Any business can benefit from A/B testing to increase revenue and engagement through email. An A/B test can be achieved by sending two different versions of the same email. The study analyzes how changes in the name, content, or subject line can significantly affect your results.
Campaigns that are not A/B-tested have much lower open and click rates. Additionally, they increase revenue.
There are, however, differences between A/B tests. It is crucial to consider how long a test lasts and how it selects a winner to determine its effectiveness.
Consider the conversion you’re attempting
A/B tests are set up by first deciding the campaign goal, and then the intended results. These three things can give you a good idea of how to pick a winning metric for your goals regardless of the number of reasons to choose one metric over the other:
- Your website should receive traffic. If you have an online business or blog, you might host ads on it to generate revenue. You will win a contest if you focus on clicks.
- You should send emails to your subscribers. Sending a newsletter that includes ads that are based on impressions would be our suggestion if you’re just disseminating information. The winning email is determined by how many opens it receives.
- A connected store allows you to sell stuff. When you use email marketing to promote your best-selling products or when you test different incentives to encourage shopper conversions. Revenue should be your winning metric.

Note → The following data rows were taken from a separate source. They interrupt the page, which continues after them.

Lemma required_actor_cases actor :
  (trim actor = EmptyString ∧ required_actor_id actor = Err InvalidActorId) ∨ (trim actor ≠ EmptyString ∧ required_actor_id actor = Ok (trim actor)).
Proof. unfold required_actor_id, is_empty. case_bool_decide; [by left|by right]. Qed.

Lemma require_enabled_cases db t :
  (enabled db t ∧ require_enabled_tenant db t = Ok ()) ∨ ∃ e, not_enabled db t e ∧ require_enabled_tenant db t = Err e.
Proof.
  unfold enabled, not_enabled, require_enabled_tenant. destruct (tenants db !! t) as [row|]; simpl; [destruct (t_enabled row)|].
  - by left.
  - right. eexists. split; [by right|done].
  - right. eexists. split; [by left|done].
Qed.

Lemma agent_record_cases t a row :
  match agent_record_from_row t a row with Ok rec => agent_shown t a row rec | Err e => agent_corrupt a row ∧ corrupt_error e end.
Proof.
  unfold agent_record_from_row, from_pg_i64, agent_shown, agent_corrupt, corrupt_error.
  destruct (agent_id_new (agent_str a)) as [id|e] eqn:E; cbn [map_err mbind result_bind]; [|by eauto 10].
  destruct (Z.leb_spec 0 (a_enrolled_at row)); cbn [mbind result_bind]; [|by eauto 10].
  destruct (a_last_seen_at row) as [v|] eqn:Es; cbn [mbind result_bind]; [|done].
  destruct (Z.leb_spec 0 v); cbn [mbind result_bind]; [done|by eauto 10].
Qed.

Lemma btrim_blank_nonempty s : btrim_blank s = false → s ≠ EmptyString.
Proof. by intros Hb ->. Qed.

Lemma slug_taken_cases db t slug :
  if slug_taken db t slug then ∃ t' row, t' ≠ t ∧ tenants db !! t' = Some row ∧ t_slug row = slug
  else ∀ t' row, t' ≠ t → tenants db !! t' = Some row → t_slug row ≠ slug.
Proof.
  unfold slug_taken. destruct (existsb _ _) eqn:E.
  - apply existsb_exists in E as ([t' row] & Hin & Hb). apply list_elem_of_In, elem_of_map_to_list in Hin. to_prop. by exists t', row.
  - intros t' row Hne Hr Hs. assert (existsb (λ p : TenantId * TenantRow, negb (bool_decide (p.1 = t)) && bool_decide (t_slug p.2 = slug)) (map_to_list (tenants db)) = true) as E'; [|congruence].
    apply existsb_exists. exists (t', row). split; [by apply list_elem_of_In, elem_of_map_to_list|]. simpl.
    by rewrite bool_decide_eq_false_2, bool_decide_eq_true_2.
Qed.

Lemma transaction_refused {A} db e : transaction (A := A) db (λ db, (Err e, db)) = (Err e, db).
Proof. unfold transaction. by rewrite with_cursor_same. Qed.

Lemma upsert_spec db now t slug dn actor : upsert_contract db now t slug dn actor (upsert_tenant_as text db now t slug dn actor).
Proof.
  unfold upsert_contract, upsert_tenant_as. destruct (required_actor_cases actor) as [[Ha ->]|[Ha ->]]; [by split; [|left]|].
  unfold transaction. pose proof (slug_taken_cases db t (trim slug)) as Hs.
  destruct (btrim_blank (trim slug)) eqn:E1; [cbn [fst snd]; rewrite with_cursor_same; by eauto 10|].
  destruct (btrim_blank (trim dn)) eqn:E2; [cbn [fst snd]; rewrite with_cursor_same; by eauto 10|].
  destruct (slug_taken db t (trim slug)); [cbn [fst snd]; rewrite with_cursor_same; by eauto 10|]. cbv zeta.
  apply btrim_blank_nonempty in E1, E2. unfold tenant_record_from_row, from_pg_i64, corrupt_error.
  destruct (tenants db !! t) as [old|] eqn:Et; cbn [t_slug t_display_name t_enabled t_created_at].
  - destruct (Z.leb_spec 0 (t_created_at old)); cbn [mbind result_bind tr_enabled]; [destruct (t_enabled old) eqn:Eo|].
    + cbn [negb fst snd]. exists (t_created_at old). by split_and!.
    + cbn [negb fst snd next_cursor with_tenants]. split; [by destruct db|]. simpl. rewrite Eo. by eauto 10.
    + cbn [fst snd next_cursor with_tenants]. split; [by destruct db|]. simpl. do 5 right. split; [done|by eauto].
  - destruct (Z.leb_spec 0 now); cbn [mbind result_bind tr_enabled negb fst snd].
    + exists now. by split_and!.
    + split; [by destruct db|]. simpl. do 5 right. split; [done|by eauto].
Qed.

Why does this matter? According to our research, you should wait until you are confident in each testing metric before making any decisions.

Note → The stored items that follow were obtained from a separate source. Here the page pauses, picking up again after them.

(** [rename]: the entry is replaced at once for readers; until the directory
    is synced the old entries may come back. *)
Definition rename_temp (d : Host) (name : string) : Host :=
  match d_temps d !! name with
  | Some f => mkHost (Some (Regular f)) (d_entry d :: d_stale d) (delete name (d_temps d))
                (d_lock d) (temp_counter d)
  | None => d
  end.
Definition sync_directory (d : Host) : Host :=
  mkHost (d_entry d) [] (d_temps d) (d_lock d) (temp_counter d).

(** ** System calls that may fail or be cut off

    What the operating system does with the next system call: carry it out,
    refuse it, or never return from it; [partial] is how much of a write has
    been done in the latter cases. *)
Inductive Outcome :=
| Proceed
| Refuse (error : string) (partial : nat)
| Stop (partial : nat).

Inductive Run (A : Type) :=
| Done (a : A)
| Failed (error : string)
| Stopped.
Arguments Done {A} a.
Arguments Failed {A} error.
Arguments Stopped {A}.

(** A computation consumes outcomes, one per system call, and changes the
    host; calls beyond the end of the script are carried out. *)
Definition Io (A : Type) : Type := list Outcome → Host → Run A * Host * list Outcome.

#[global] Instance io_ret : MRet Io := λ A a os d, (Done a, d, os).
#[global] Instance io_bind : MBind Io := λ A B k m os d,
  match m os d with
  | (Done a, d, os) => k a os d
  | (Failed e, d, os) => (Failed e, d, os)
  | (Stopped, d, os) => (Stopped, d, os)
  end.

Definition io_fail {A} (e : string) : Io A := λ os d, (Failed e, d, os).
Definition get_host : Io Host := λ os d, (Done d, d, os).

Definition syscall_with {A} (describe : string → string) (interrupted : nat → Host → Host)
    (effect : Host → A * Host) : Io A := λ os d,
  match os with
  | [] => let '(a, d') := effect d in (Done a, d', [])
  | Proceed :: os => let '(a, d') := effect d in (Done a, d', os)
  | Refuse e n :: os => (Failed (describe e), interrupted n d, os)
  | Stop n :: os => (Stopped, interrupted n d, os)
  end.
(** A call that takes effect as a whole or not at all. *)
Definition syscall {A} (what : string) (effect : Host → A * Host) : Io A :=
  syscall_with (λ e, what +:+ ": " +:+ e) (λ _ d, d) effect.
Definition check_call (what : string) : Io () := syscall what (λ d, ((), d)).

Definition io_of_result {A} (r : result string A) : Io A :=
  match r with Ok a => mret a | Err e => io_fail e end.

(** ** Reading the state *)

Definition newline : byte := "010"%byte.

(** [value.strip_suffix('\n').unwrap_or(&value)] *)
Definition strip_newline (l : list byte) : list byte :=
  match reverse l with
  | b :: t => if bool_decide (b = newline) then reverse t else l
  | [] => l
  end.

(** [file.read_to_string] fails on bytes that are not UTF-8. *)
Definition parse_sequence_state (bytes : list byte) : result string Z :=
  if (zlen bytes =? 0) || (MAX_SEQUENCE_STATE_BYTES <? zlen bytes)
  then Err "corrupt: expected a short decimal u64"
  else match from_utf8 bytes with
  | None => Err "read sequence state: stream did not contain valid UTF-8"
  | Some value =>
    let value := strip_newline (as_bytes value) in
    if bool_decide (value = []) || negb (forallb is_ascii_digit value)
    then Err "corrupt: expected a decimal u64"
    else match parse_u64 (of_bytes value) with
    | None => Err "corrupt: invalid decimal u64"
    | Some v => if v =? 0 then Err "corrupt: zero is reserved" else Ok v
    end
  end.

(** Opening the file, restricting its permissions and reading it are calls
    that may fail. *)
Definition read_sequence_state (f : FileData) : Io Z :=
  if (zlen (content f) =? 0) || (MAX_SEQUENCE_STATE_BYTES <? zlen (content f))
  then io_fail "corrupt: expected a short decimal u64"
  else
    _ ← check_call "open sequence state";
    _ ← check_call "restrict permissions";
    _ ← check_call "read sequence state";
    io_of_result (parse_sequence_state (content f)).

(** ** Replacing the state *)

(** [writeln!(temp_file, "{next}")] *)
Definition sequence_line (next : Z) : list byte := as_bytes (u64_to_string next) ++ [newline].

Definition temp_name (file_name : string) (pid counter : Z) : string :=
  "." +:+ file_name +:+ ".tmp." +:+ u64_to_string pid +:+ "." +:+ u64_to_string counter.

(** [create_new]: an existing name is [AlreadyExists], and the next counter
    is tried. *)
Fixpoint create_temp (attempts : nat) (file_name : string) (pid : Z) : Io string :=
  match attempts with
  | O => io_fail "could not create a unique sequence state temporary file"
  | S attempts =>
    d ← get_host;
    let name := temp_name file_name pid (temp_counter d) in
    _ ← (λ os d, (Done (), with_counter d (as_u64 (temp_counter d + 1)), os)) : Io ();
    created ← syscall "create sequence state temporary file"
      (λ d, match d_temps d !! name with
            | Some _ => (false, d)
            | None => (true, with_temps d (<[name := mkFile [] false]> (d_temps d)))
            end);
    if created : bool then mret name else create_temp attempts file_name pid
  end.

(** [writeln!]: an interrupted write leaves part of the line. *)
Definition write_line (name : string) (line : list byte) : Io () :=
  syscall_with (λ e, "write sequence state: " +:+ e)
    (λ n d, with_temps d (<[name := mkFile (take n line) false]> (d_temps d)))
    (λ d, ((), with_temps d (<[name := mkFile line false]> (d_temps d)))).

Definition sync_temp (name : string) : Io () :=
  syscall "fsync sequence state"
    (λ d, ((), with_temps d (alter (λ f, mkFile (content f) true) name (d_temps d)))).

(** The closure of [persist_sequence_state]. *)
Definition write_and_replace (name : string) (next : Z) : Io () :=
  _ ← check_call "restrict permissions";
  _ ← write_line name (sequence_line next);
  _ ← sync_temp name;
  _ ← syscall "atomically replace sequence state" (λ d, ((), rename_temp d name));
  syscall "fsync sequence state directory" (λ d, ((), sync_directory d)).

(** [let _ = fs::remove_file(..)]: a refusal is ignored. *)
Definition remove_temp (name : string) : Io () := λ os d,
  match os with
  | Refuse _ _ :: os => (Done (), d, os)
  | Stop _ :: os => (Stopped, d, os)
  | _ => (Done (), with_temps d (delete name (d_temps d)), tail os)
  end.

(** [if persist_result.is_err() { .. }] *)
Definition or_cleanup {A} (m : Io A) (cleanup : Io ()) : Io A := λ os d,
  match m os d with
  | (Failed e, d, os) => (_ ← cleanup; io_fail e) os d
  | r => r
  end.

Definition persist_sequence_state (file_name : string) (pid next : Z) : Io () :=
  name ← create_temp SEQUENCE_TEMP_ATTEMPTS file_name pid;
  or_cleanup (write_and_replace name next) (remove_temp name).

(** ** The allocator *)

(** [open_sequence_lock]: the lock file is created when it is missing. *)
Definition open_sequence_lock : Io () :=
  d ← get_host;
  match d_lock d with
  | Some Symlink => io_fail "sequence lock must not be a symlink"
  | e =>
    _ ← syscall "open sequence lock"
          (λ d, ((), match e with
                     | None => with_lock_file d (Regular (mkFile [] false))
                     | Some _ => d
                     end));
    _ ← check_call "inspect sequence lock";
    match e with
    | Some OtherEntry => io_fail "sequence lock is not a regular file"
    | _ => check_call "restrict permissions"
    end
  end.

(** [DurableSequence::open_with_start]: [locked] when another process holds
    the advisory lock; [initial] is the clock.  The result is the next
    sequence value to return. *)
Definition open_with_start (file_name : string) (pid initial : Z) (locked : bool) : Io Z :=
  _ ← open_sequence_lock;
  _ ← check_call "acquire sequence state lock";
  if locked then io_fail "sequence state is already locked by another exporter/process"
  else
    _ ← check_call "inspect sequence state";
    d ← get_host;
    match d_entry d with
    | Some (Regular f) => read_sequence_state f
    | Some _ => io_fail "sequence state must be a regular, non-symlink file"
    | None =>
      let initial := Z.max initial 1 in
      _ ← persist_sequence_state file_name pid initial;
      mret initial
    end.

(** [DurableSequence::next_blocking] under its mutex: the value returned and
    the next one.  When it fails the value in memory stays. *)
Definition next_blocking (file_name : string) (pid next : Z) : Io (Z * Z) :=
  let allocated := next in
  match checked_add allocated 1 with
  | None => io_fail "OTLP request sequence exhausted"
  | Some following =>
    _ ← persist_sequence_state file_name pid following;
    mret (allocated, following)
  end.

(** ** Processes, failures and restarts *)

(** What a power failure makes of an entry: synced bytes survive, others may
    have become anything. *)
Inductive survives : option Entry → option Entry → Prop :=
| survives_synced c : survives (Some (Regular (mkFile c true))) (Some (Regular (mkFile c true)))
| survives_garbage c f : survives (Some (Regular (mkFile c false))) (Some (Regular f))
| survives_other e : (∀ f, e ≠ Some (Regular f)) → survives e e.

(** The host after a process was killed, or after a power failure. *)
Inductive restart (d : Host) : Host → Prop :=
| restart_killed : restart d (with_counter d 0)
| restart_power e e' temps lock : e ∈ d_entry d :: d_stale d → survives e e' →
    restart d (mkHost e' [] temps lock 0).

(** The system: the host, the allocator of the process that holds the lock,
    and every sequence handed out so far. *)
Record System := mkSystem { host : Host; live : option Z; issued : list Z }.

Section system.
Context (file_name : string).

|Winning Metric||Wait time for 80% accuracy|
The optimal times for each metric are quite different, so don’t waste your time or pick your winner too early! To better understand how we derived our estimates of wait time, let’s examine the data more closely. Here are some reasons why it is so important to use the right winning metrics.
Revenue does not equal clicks and opens
It takes longer to test for revenue than to test for opens or clicks, so you might want to test for revenue instead.

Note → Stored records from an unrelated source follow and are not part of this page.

Inductive ExporterConfig :=
| SkidClientConfig (addr : option string)
| LoggingConfig (include_json : bool)
| OtlpConfig (endpoint : string) (auth : option OtlpAuthConfig).

Record PipelineConfig := {
  pl_receivers : list string;
  pl_processors : list string;
  pl_exporters : list string;
}.
Record PipelinesConfig := {
  pls_metrics : PipelineConfig;
  pls_traces : PipelineConfig;
  pls_logs : PipelineConfig;
}.

Record SelfObservationReceiverConfig := { so_enabled : bool; so_interval_secs : Z }.
Record DeviceReceiverConfig := { dev_enabled : bool; dev_listen_addr : string }.
Record OtlpReceiverConfig := { otlp_enabled : bool; otlp_grpc_addr : string }.
Record DatabaseLogSourceConfig := {
  src_system : string;
  src_path : string;
  src_namespace : option string;
  src_service_name : option string;
  src_instance : option string;
}.
Record DatabaseLogsReceiverConfig := {
  db_enabled : bool;
  db_poll_interval_millis : Z;
  db_start_at : LogStartPosition;
  db_max_line_bytes : Z;
  db_max_read_bytes : Z;
  db_sources : list DatabaseLogSourceConfig;
}.
Record ReceiversConfig := {
  rcv_self_observation : SelfObservationReceiverConfig;
  rcv_device : DeviceReceiverConfig;
  rcv_otlp : OtlpReceiverConfig;
  rcv_database_logs : DatabaseLogsReceiverConfig;
}.
Record AgentConfig := {
  receivers : ReceiversConfig;
  processors : gmap string ProcessorConfig;
  exporters : gmap string ExporterConfig;
  pipelines : PipelinesConfig;
}.

(** The messages of [ConfigError::Validate], one constructor per text. *)
Inductive ConfigMessage :=
| NoExporter
| PipelineWithoutExporter (signal : string)
| UnknownReceiver (signal receiver : string)
| UnknownProcessor (signal processor : string)
| UnknownExporter (signal exporter : string)
| EmptyEndpoint (exporter : string)
| EmptyClientId (exporter : string)
| InvalidSecretEnv (exporter : string)
| InvalidSequencePath (exporter : string)
| EmptyScope (exporter : string)
| InvalidTokenUrl (exporter : string)
| UnsafeTokenUrl (exporter : string)
| InvalidEndpointUrl (exporter : string)
| UnsafeEndpointUrl (exporter : string)
| NoLogSource
| LineLimitTooLarge
| ReadLimitTooLarge
| EmptySystem (index : Z)
| EmptyPath (index : Z).

Inductive ConfigError :=
| ConfigRead (path source : string)
| ConfigParse (path source : string)
| ConfigValidate (message : ConfigMessage).

(** ** Defaults *)

Definition Env : Type := string → option string.
Definition env_or_legacy (env : Env) (primary legacy : string) : option string :=
  match env primary with Some v => Some v | None => env legacy end.

Definition DEFAULT_CYCLE_INTERVAL_SECS : Z := 15.
Definition DEFAULT_DEVICE_LISTEN_ADDR : string := "127.0.0.1:9101".
Definition DEFAULT_OTLP_GRPC_ADDR : string := "127.0.0.1:4317".
Definition default_database_log_poll_interval_millis : Z := 1000.
Definition default_database_log_max_line_bytes : Z := 64 * 1024.
Definition default_database_log_max_read_bytes : Z := 1024 * 1024.

Definition switched_off (value : string) : bool :=
  eq_ignore_ascii_case value "off" || eq_ignore_ascii_case value "disabled".

Definition device_receiver_default (env : Env) : DeviceReceiverConfig :=
  match env_or_legacy env "SKID_MONITOR_DEVICE_LISTEN_ADDR" "MONITOR_CAT_DEVICE_LISTEN_ADDR" with
  | Some value => if switched_off value
                  then {| dev_enabled := false; dev_listen_addr := DEFAULT_DEVICE_LISTEN_ADDR |}
                  else {| dev_enabled := true; dev_listen_addr := value |}
  | None => {| dev_enabled := true; dev_listen_addr := DEFAULT_DEVICE_LISTEN_ADDR |}
  end.
Definition otlp_receiver_default (env : Env) : OtlpReceiverConfig :=
  match env "SKID_MONITOR_OTLP_GRPC_ADDR" with
  | Some value => if switched_off value
                  then {| otlp_enabled := false; otlp_grpc_addr := DEFAULT_OTLP_GRPC_ADDR |}
                  else {| otlp_enabled := true; otlp_grpc_addr := value |}
  | None => {| otlp_enabled := false; otlp_grpc_addr := DEFAULT_OTLP_GRPC_ADDR |}
  end.
Definition database_logs_default : DatabaseLogsReceiverConfig :=
  {| db_enabled := false; db_poll_interval_millis := default_database_log_poll_interval_millis;
     db_start_at := End_; db_max_line_bytes := default_database_log_max_line_bytes;
     db_max_read_bytes := default_database_log_max_read_bytes; db_sources := [] |}.
Definition self_observation_default : SelfObservationReceiverConfig :=
  {| so_enabled := true; so_interval_secs := DEFAULT_CYCLE_INTERVAL_SECS |}.
Definition receivers_default (env : Env) : ReceiversConfig :=
  {| rcv_self_observation := self_observation_default; rcv_device := device_receiver_default env;
     rcv_otlp := otlp_receiver_default env; rcv_database_logs := database_logs_default |}.
Definition pipeline_default : PipelineConfig :=
  {| pl_receivers := ["self_observation"; "device"; "otlp"; "database_logs"];
     pl_processors := []; pl_exporters := ["skid"] |}.
Definition default_pipelines : PipelinesConfig :=
  {| pls_metrics := pipeline_default; pls_traces := pipeline_default; pls_logs := pipeline_default |}.
Definition default_exporters (env : Env) : gmap string ExporterConfig :=
  {["skid" := SkidClientConfig
      (env_or_legacy env "SKID_MONITOR_CLIENT_ADDR" "MONITOR_CAT_CLIENT_ADDR")]}.
Definition agent_config_default (env : Env) : AgentConfig :=
  {| receivers := receivers_default env; processors := ∅; exporters := default_exporters env;
     pipelines := default_pipelines |}.

(** Zero means the default. *)
Definition or_default (value default_ : Z) : Z := if value =? 0 then default_ else value.

Definition apply_runtime_defaults (c : AgentConfig) : AgentConfig :=
  let r := receivers c in
  let so := rcv_self_observation r in
  let db := rcv_database_logs r in
  {| receivers :=
       {| rcv_self_observation :=
            {| so_enabled := so_enabled so;
               so_interval_secs := or_default (so_interval_secs so) DEFAULT_CYCLE_INTERVAL_SECS |};
          rcv_device := rcv_device r; rcv_otlp := rcv_otlp r;
          rcv_database_logs :=
            {| db_enabled := db_enabled db;
               db_poll_interval_millis := or_default (db_poll_interval_millis db)
                                            default_database_log_poll_interval_millis;
               db_start_at := db_start_at db;
               db_max_line_bytes := or_default (db_max_line_bytes db)
                                      default_database_log_max_line_bytes;
               db_max_read_bytes := or_default (db_max_read_bytes db)
                                      default_database_log_max_read_bytes;
               db_sources := db_sources db |} |};
     processors := processors c; exporters := exporters c; pipelines := pipelines c |}.

(** ** Validation *)

(** The [for] loops of the source return at the first offending item. *)
Fixpoint for_each {E A} (f : A → result E ()) (l : list A) : result E () :=
  match l with
  | [] => Ok ()
  | x :: t => _ ← f x; for_each f t
  end.
Definition ensure {E} (b : bool) (e : E) : result E () := if b then Ok () else Err e.

Definition known_receivers : list string := ["self_observation"; "device"; "otlp"; "database_logs"].

Definition validate_pipeline (signal : string) (p : PipelineConfig) (c : AgentConfig)
  : result ConfigError () :=
  let refuse m := ConfigValidate m in
  _ ← ensure (negb (bool_decide (pl_exporters p = []))) (refuse (PipelineWithoutExporter signal));
  _ ← for_each (λ r, ensure (bool_decide (r ∈ known_receivers)) (refuse (UnknownReceiver signal r)))
        (pl_receivers p);
  _ ← for_each (λ q, ensure (bool_decide (is_Some (processors c !! q)))
                       (refuse (UnknownProcessor signal q))) (pl_processors p);
  for_each (λ x, ensure (bool_decide (is_Some (exporters c !! x)))
                   (refuse (UnknownExporter signal x))) (pl_exporters p).

Section validation.
Context `{UrlApi}.

(** HTTPS with a host, without credentials and without a fragment. *)
Definition safe_https (u : Url) : bool :=
  bool_decide (url_scheme u = "https") && bool_decide (is_Some (url_host u))
  && is_empty (url_username u) && bool_decide (url_password u = None)
  && bool_decide (url_fragment u = None).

Revenue cannot be predicted more accurately than a coin flip based on opens and clicks!
You are just as likely to choose the winner based on clicks as you are to choose the winner based on the number of clicks. Similarly, open rates can be used to predict revenue. Test if your goal is to generate revenue.
What is the appropriate waiting time?
Almost 450,000 A/B tests from our users with at least 4,000 subscribers were analyzed to determine each winning metric (clicks, opens, and revenue). Comparisons were made between the test winner at the time of the snapshot and the winner at the time of the snapshot.
For each snapshot, we calculated the percentage of predictions that were correct. Wait times of 3 hours and 11+ hours correctly predicted the winner of the all-time title over 80% of the time.
Just one-hour wait times picked the winner 80% of the time, while three-hour wait times picked the winner over 90% of the time. It is still possible to have a winning metric based on clicks even following openings.
Revenue may take the longest to find a winner, but it is perhaps not surprising. Obviously, openings take place first. Clicks from a few of those opens will lead to sales for others people. But, it pays to be patient. You’ll have to wait for nearly 12 hours to correctly choose the winning campaign 80% of the time. A full day of testing is best for 95 % precision.
What important decisions can we make using this data? The following steps should be followed when conducting A/B tests:
- Select the winner based on the metric you want to achieve.
- Clicks and opens aren’t substitutes for revenue.
- Take your time. You’ll be able to make the right choice if you let your tests run long enough. Depending on the type of campaign, you should wait at least 2-3 hours to determine a winner based on opens, 1-2 hours for clicks, and at least 11-12 hours for revenue.
This data is a great starting point, but it is based on several hundred users and may not reflect your own experience.
Test different metrics and durations to determine which yields the best (and most accurate) results for each list using A/B testing.
You might not be able to support our recommended at least 4000 subscribers per combination if your list or segment doesn’t support it. If you would like to formulate future campaign content decisions based upon your entire list, you can do so also.